• [THE DATA]:
(** * End-to-end encryption core of the chat client

    A shallow embedding of [frontend/src/services/crypto.service.ts]
    (class [CryptoService]) and of the code that calls it: the chat page
    ([sendMessage], [decryptAndAddMessage], [loadConversation],
    [handleAddChat]), the session ([AuthContext]: [register], [login],
    [logout] and the effect that restores the session), the group chat
    ([loadGroupKeyAndMessages], [decryptAndAddMessage], [sendMessage],
    [handleAddMember]) and the creation of a group ([handleCreateGroup]).

    - JavaScript strings are sequences of UTF-16 code units ([list N]);
      [ArrayBuffer] / [Uint8Array] values are [list byte].
    - A thrown exception is the left injection of [result]; a [try]/[catch]
      block is [try_catch].
    - The browser functions [btoa], [atob], [TextEncoder.encode],
      [TextDecoder.decode], [String.prototype.split] and
      [String.prototype.trim] are written out after their standards
      (RFC 4648 / WHATWG forgiving-base64, WHATWG Encoding, ECMA-262).
    - The provider ([crypto.subtle], [crypto.getRandomValues], [JSON]) is
      the class [Platform]; what the proofs use of it is [PlatformLaws].
      The module [Toy] is a small platform that keeps this contract and
      computes.  The pages need two things more of the browser, JSON for
      the user object ([UserJSON]) and raw AES keys ([GroupKeyProvider]),
      with their contracts [UserJSONLaws] and [GroupKeyLaws]; the module
      [ToyPages] provides them for the small platform.
    - The state of a React component is passed explicitly: a handler takes
      the state it reads and returns the state it leaves.  What the server
      answers to a request is an argument ([Answer]), and so is the
      clock. *)

From Stdlib Require Import NArith ZArith List Lia ZifyNat ZifyN Bool String Ascii.
From Stdlib Require Import DecimalString.
From Stdlib.Strings Require Import Byte.
Import ListNotations.
Local Open Scope N_scope.

(* ================================================================== *)
(** * JavaScript values, exceptions and control flow *)
(* ================================================================== *)

(** A JavaScript string: its UTF-16 code units. *)
Definition jsstring : Type := list N.

(** The contents of an [ArrayBuffer] or of a [Uint8Array]. *)
Definition bytes : Type := list byte.
(** * Dom: a shallow embedding of [src/Dom.ts]

    [Dom] is a class of static helpers, each a few lines over the browser's
    document and element objects.  The development has three layers:

    - [Js]: what the language gives: [a || b], completions (a call returns
      or throws), Numbers as property keys, and arrays as [new Array(n)]
      makes them;
    - [Host]: the part of the platform the helpers call: an element's own
      properties, its class list and attributes, the document tree and its
      live collections; and the values a caller can pass for an argument
      (optional arguments, [typeof], [String(x)]), which come after the
      element because the conversion of an object runs code of the caller
      that may change it;
    - [Dom]: the helpers of the source under the source's names, one
      definition per method (all but [appendHtml], [createElement] and
      [title], which no property below concerns). *)

From Stdlib Require Import ZArith String Ascii DecimalString DecimalPos DecimalZ.
From stdpp Require Import base option list strings gmap.
From Equations Require Import Equations.

(** ** JavaScript: completions, Numbers, arrays *)

Module Js.

(** [a || b] on strings: the empty string is the only falsy string. *)
Definition or_string (a b : string) : string :=
  match a with
  | EmptyString => b
  | _ => a
  end.

(** [a || b] where [a] may be [null], as [getAttribute] returns it. *)
Definition or_nullable (a : option string) (b : string) : string :=
  match a with
  | None => b
  | Some s => or_string s b
  end.

(** The exceptions a call can end in: those the platform raises on
    malformed input or on a control that refuses an assignment, the
    [TypeError] of the language, and whatever code of the caller throws
    (named here by a description). *)
Inductive DOMException : Type :=
  | SyntaxError
  | InvalidCharacterError
  | InvalidStateError
  | TypeError
  | Thrown (what : string).

(** A call completes normally with a value or abruptly with an exception. *)
Inductive Completion (A : Type) : Type :=
  | Normal (a : A)
  | Throw (e : DOMException).
Arguments Normal {A} a.
Arguments Throw {A} e.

• [YOUR ASSIGNMENT]: Make sure that every entry above is copied out exactly as it stands.

• [YOUR RESPONSE]:
(** * End-to-end encryption core of the chat client

    A shallow embedding of [frontend/src/services/crypto.service.ts]
    (class [CryptoService]) and of the code that calls it: the chat page
    ([sendMessage], [decryptAndAddMessage], [loadConversation],
    [handleAddChat]), the session ([AuthContext]: [register], [login],
    [logout] and the effect that restores the session), the group chat
    ([loadGroupKeyAndMessages], [decryptAndAddMessage], [sendMessage],
    [handleAddMember]) and the creation of a group ([handleCreateGroup]).

    - JavaScript strings are sequences of UTF-16 code units ([list N]);
      [ArrayBuffer] / [Uint8Array] values are [list byte].
    - A thrown exception is the left injection of [result]; a [try]/[catch]
      block is [try_catch].
    - The browser functions [btoa], [atob], [TextEncoder.encode],
      [TextDecoder.decode], [String.prototype.split] and
      [String.prototype.trim] are written out after their standards
      (RFC 4648 / WHATWG forgiving-base64, WHATWG Encoding, ECMA-262).
    - The provider ([crypto.subtle], [crypto.getRandomValues], [JSON]) is
      the class [Platform]; what the proofs use of it is [PlatformLaws].
      The module [Toy] is a small platform that keeps this contract and
      computes.  The pages need two things more of the browser, JSON for
      the user object ([UserJSON]) and raw AES keys ([GroupKeyProvider]),
      with their contracts [UserJSONLaws] and [GroupKeyLaws]; the module
      [ToyPages] provides them for the small platform.
    - The state of a React component is passed explicitly: a handler takes
      the state it reads and returns the state it leaves.  What the server
      answers to a request is an argument ([Answer]), and so is the
      clock. *)

From Stdlib Require Import NArith ZArith List Lia ZifyNat ZifyN Bool String Ascii.
From Stdlib Require Import DecimalString.
From Stdlib.Strings Require Import Byte.
Import ListNotations.
Local Open Scope N_scope.

(* ================================================================== *)
(** * JavaScript values, exceptions and control flow *)
(* ================================================================== *)

(** A JavaScript string: its UTF-16 code units. *)
Definition jsstring : Type := list N.

(** The contents of an [ArrayBuffer] or of a [Uint8Array]. *)
Definition bytes : Type := list byte.
(** * Dom: a shallow embedding of [src/Dom.ts]

    [Dom] is a class of static helpers, each a few lines over the browser's
    document and element objects.  The development has three layers:

    - [Js]: what the language gives: [a || b], completions (a call returns
      or throws), Numbers as property keys, and arrays as [new Array(n)]
      makes them;
    - [Host]: the part of the platform the helpers call: an element's own
      properties, its class list and attributes, the document tree and its
      live collections; and the values a caller can pass for an argument
      (optional arguments, [typeof], [String(x)]), which come after the
      element because the conversion of an object runs code of the caller
      that may change it;
    - [Dom]: the helpers of the source under the source's names, one
      definition per method (all but [appendHtml], [createElement] and
      [title], which no property below concerns). *)

From Stdlib Require Import ZArith String Ascii DecimalString DecimalPos DecimalZ.
From stdpp Require Import base option list strings gmap.
From Equations Require Import Equations.

(** ** JavaScript: completions, Numbers, arrays *)

Module Js.

(** [a || b] on strings: the empty string is the only falsy string. *)
Definition or_string (a b : string) : string :=
  match a with
  | EmptyString => b
  | _ => a
  end.

(** [a || b] where [a] may be [null], as [getAttribute] returns it. *)
Definition or_nullable (a : option string) (b : string) : string :=
  match a with
  | None => b
  | Some s => or_string s b
  end.

(** The exceptions a call can end in: those the platform raises on
    malformed input or on a control that refuses an assignment, the
    [TypeError] of the language, and whatever code of the caller throws
    (named here by a description). *)
Inductive DOMException : Type :=
  | SyntaxError
  | InvalidCharacterError
  | InvalidStateError
  | TypeError
  | Thrown (what : string).

(** A call completes normally with a value or abruptly with an exception. *)
Inductive Completion (A : Type) : Type :=
  | Normal (a : A)
  | Throw (e : DOMException).
Arguments Normal {A} a.
Arguments Throw {A} e.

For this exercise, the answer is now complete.